→ **Problem**
Output only the lines from the one holding "From stdpp Require" to the end of the data below, please, copied exactly.

→ **Records drawn from a dataset**
****************

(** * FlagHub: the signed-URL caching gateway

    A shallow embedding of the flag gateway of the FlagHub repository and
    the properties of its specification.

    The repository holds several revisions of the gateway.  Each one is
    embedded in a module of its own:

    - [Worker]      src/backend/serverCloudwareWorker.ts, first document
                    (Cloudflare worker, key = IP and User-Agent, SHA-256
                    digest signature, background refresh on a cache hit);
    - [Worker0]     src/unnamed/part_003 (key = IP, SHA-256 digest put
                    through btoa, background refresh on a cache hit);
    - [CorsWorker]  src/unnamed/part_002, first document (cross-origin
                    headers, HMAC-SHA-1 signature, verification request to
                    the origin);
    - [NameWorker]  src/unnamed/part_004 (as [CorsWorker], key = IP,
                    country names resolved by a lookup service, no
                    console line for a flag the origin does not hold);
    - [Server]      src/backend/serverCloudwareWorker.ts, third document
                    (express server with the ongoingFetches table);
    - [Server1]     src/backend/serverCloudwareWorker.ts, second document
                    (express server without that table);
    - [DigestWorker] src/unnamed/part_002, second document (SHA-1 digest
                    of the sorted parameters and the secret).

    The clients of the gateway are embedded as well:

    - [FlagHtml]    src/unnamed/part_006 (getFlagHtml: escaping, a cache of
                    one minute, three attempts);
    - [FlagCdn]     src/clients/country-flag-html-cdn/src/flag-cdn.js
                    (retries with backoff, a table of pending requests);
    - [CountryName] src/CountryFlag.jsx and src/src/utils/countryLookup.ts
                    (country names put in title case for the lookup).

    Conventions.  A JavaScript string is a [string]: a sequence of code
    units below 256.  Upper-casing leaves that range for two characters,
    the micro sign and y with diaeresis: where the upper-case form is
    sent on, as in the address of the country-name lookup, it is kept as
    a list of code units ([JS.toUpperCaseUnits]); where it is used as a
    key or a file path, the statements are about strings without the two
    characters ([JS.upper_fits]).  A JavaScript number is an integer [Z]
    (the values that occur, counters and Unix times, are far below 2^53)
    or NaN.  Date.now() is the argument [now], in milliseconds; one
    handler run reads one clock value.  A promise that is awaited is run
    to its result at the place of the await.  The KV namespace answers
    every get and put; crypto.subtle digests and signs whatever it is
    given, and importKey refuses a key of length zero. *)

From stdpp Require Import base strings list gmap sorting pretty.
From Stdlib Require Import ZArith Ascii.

****************

→ **Written solution**
From stdpp Require Import base strings list gmap sorting pretty.
From Stdlib Require Import ZArith Ascii.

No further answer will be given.